Oggi sono poco più di 500 le società di mutuo soccorso attive in Italia e il loro valore sociale è stato sottolineato anche dal Decreto Sviluppo e Crescita 2.0 (d.l. n°179 del 18 ottobre 2012) all’art. 23 secondo il quale le mutue devono garantire come minimo la:

  1. erogazione di trattamenti e prestazioni sociosanitari nei casi di infortunio, malattia ed invalidità al lavoro, nonché in presenza di inabilità temporanea o permanente;
  2. erogazione di servizi di assistenza familiare o di contributi economici ai familiari dei soci deceduti;
  3. erogazione di sussidi in caso di spese sanitarie sostenute dai soci per la diagnosi e la cura delle malattie e degli infortuni;
  4. erogazione di contributi economici e di servizi di assistenza ai soci che si trovino in condizione di gravissimo disagio economico a seguito dell’improvvisa perdita di fonti reddituali personali e familiari e in assenza di provvidenze pubbliche.

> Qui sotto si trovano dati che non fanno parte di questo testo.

(** A request that starts in the buffer takes bytes of it. *)
Lemma parse_consumes p (s : bytes) ok p' s' :
  between p -> HttpParser.parseRequest p s = Ok (ok, p', s') -> HttpParser.gotAll p' = true ->
  (length s' <= length s)%nat /\
  (HttpParser.state_ p = HttpParser.ExpectRequestLine -> (length s' < length s)%nat).
Proof.
  intros [Hwf _] Hr Hg. split.
  { apply HttpParser.parseRequest_suffix in Hr as [n ->]. rewrite length_drop. lia. }
  intros E. unfold HttpParser.parseRequest, HttpParser.parseFuel in Hr. rewrite E in Hr.
  cbn [HttpParser.parseLoop] in Hr. apply obind_Ok in Hr as (st & Hst & Hk).
  destruct st as [p1 s1|ok1 p1 s1].
  - apply HttpParser.parseStep_progress in Hst as (? & _); [|by rewrite E..].
    apply HttpParser.parseLoop_suffix in Hk as [n ->]. rewrite length_drop. lia.
  - unfold HttpParser.parseStep in Hst. rewrite E in Hst. unfold HttpParser.stepRequestLine in Hst.
    simplify_eq. apply bool_decide_eq_true in Hg.
    destruct (q_findCRLF s); [destruct (HttpParser.processRequestLine _ _)|]; simplify_eq/=.
    + by apply obind_Ok in Hst as (? & _ & ?).
    + congruence.
Qed.

Definition fuel_ok (n : nat) (p : HttpParser.t) (s : bytes) : Prop :=
  (length s < n)%nat /\
  (HttpParser.state_ p <> HttpParser.ExpectRequestLine -> (S (length s) < n)%nat).

Lemma parseRequests_total n p (s : bytes) :
  between p -> fuel_ok n p s ->
  exists mal rs p' s', parseRequests n p s = Ok (mal, rs, p', s') /\ between p'.
Proof.
  revert p s. induction n as [|n IH]; intros p s Hp [Hn Hn']; [lia|]. cbn [parseRequests].
  destruct (HttpParser.parseRequest_sim (Q:=bytes) p s) as (ok & p1 & s1 & Hr & _ & Hwf1 & _);
    [done | apply Hp |]. rewrite Hr. cbn [obind].
  destruct ok; cbn [negb].
  2: { do 4 eexists. split; [done|]. split; [done|].
       apply HttpParser.parseRequest_error in Hr as [He _]; [|apply Hp]. by rewrite He. }
  destruct (HttpParser.gotAll p1) eqn:Hg; cbn [negb].
  2: { do 4 eexists. split; [done|]. split; [done|]. by apply bool_decide_eq_false in Hg. }
  rewrite reset_make. destruct (parse_consumes p s true p1 s1 Hp Hr Hg) as [Hle Hlt].
  destruct (q_readableBytes s1 =? 0); [by eauto 10 using between_make|].
  destruct (IH HttpParser.make s1) as (mal & rs & p' & s' & -> & Hp'); [apply between_make| |].
  { split; [|by intros []].
    destruct (decide (HttpParser.state_ p = HttpParser.ExpectRequestLine)) as [E|E];
      [specialize (Hlt E) | specialize (Hn' E)]; lia. }
  cbn [obind]. eauto 10.
Qed.

Lemma parseRequests_fuel n m p (s : bytes) r :
  parseRequests n p s = Ok r -> (n <= m)%nat -> parseRequests m p s = Ok r.
Proof.
  revert p s m r. induction n as [|n IH]; intros p s m r; [done|].
  destruct m as [|m]; [lia|]. cbn [parseRequests]. intros Hr Hm.
  apply obind_Ok in Hr as ([[ok p1] s1] & -> & Hk). cbn [obind].
  destruct (negb ok), (negb (HttpParser.gotAll p1)), (q_readableBytes s1 =? 0); try done.
  apply obind_Ok in Hk as ([[[mal rs] p2] s2] & Hk & Hr).
  by rewrite (IH _ _ m _ Hk) by lia.
Qed.

(** The loop on the C++ buffer is the loop on its bytes. *)
Lemma parseRequests_buffer n p (b : Buffer.t) mal rs p' s' :
  Buffer.wf b -> between p ->
  parseRequests n p (Buffer.contents b) = Ok (mal, rs, p', s') ->
  exists b', parseRequests n p b = Ok (mal, rs, p', b') /\ Buffer.wf b' /\
    Buffer.contents b' = s' /\
    forall room, Buffer.size b + room <= Buffer.max_size -> Buffer.size b' + room <= Buffer.max_size.
Proof.
  revert p b mal rs. induction n as [|n IH]; intros p b mal rs Hb Hp; [done|]. cbn [parseRequests].
  destruct (HttpParser.parseRequest_buffer p b Hb) as (ok & p1 & b1 & -> & Hb1 & Hwf1 & -> & Hfit);
    [apply Hp|]. cbn [obind].
  destruct (negb ok); [by intros [= <- <- <- <-]; eauto|].
  destruct (negb (HttpParser.gotAll p1)); [by intros [= <- <- <- <-]; eauto|].
  rewrite reset_make. change (q_readableBytes (Buffer.contents b1)) with (blen (Buffer.contents b1)).
  change (q_readableBytes b1) with (Buffer.readableBytes b1).
  rewrite Buffer.contents_length by done.
  destruct (_ =? 0); [by intros [= <- <- <- <-]; eauto|].
  intros ([[[mal2 rs2] p2] s2] & Hk & Hr)%obind_Ok. injection Hr as <- <- <- <-.
  destruct (IH _ b1 _ _ Hb1 between_make Hk) as (b' & -> & ? & ? & ?). cbn [obind].
  exists b'. split_and!; eauto.
Qed.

Si legge nelle linee guida per la riforma del terzo settore: “Esiste un’Italia generosa e laboriosa che tutti i giorni opera silenziosamente per migliorare la qualità della vita delle persone. È l’Italia del volontariato, della cooperazione sociale, dell’associazionismo no‐profit, delle fondazioni e delle imprese sociali. Un settore che si colloca tra lo Stato e il mercato, tra la finanza e l’etica, tra l’impresa e la cooperazione, tra l’economia e l’ecologia, che dà forma e sostanza ai principi costituzionali della solidarietà e della sussidiarietà. E che alimenta quei beni relazionali che, soprattutto nei momenti di crisi, sostengono la coesione sociale e contrastano le tendenze verso la frammentazione e disgregazione nel senso di appartenenza alla comunità nazionale”.

L’adesione ad una società di mutuo soccorso può davvero essere la strada per garantire a sé stessi e alla propria famiglia una corretta copertura nel momento del bisogno.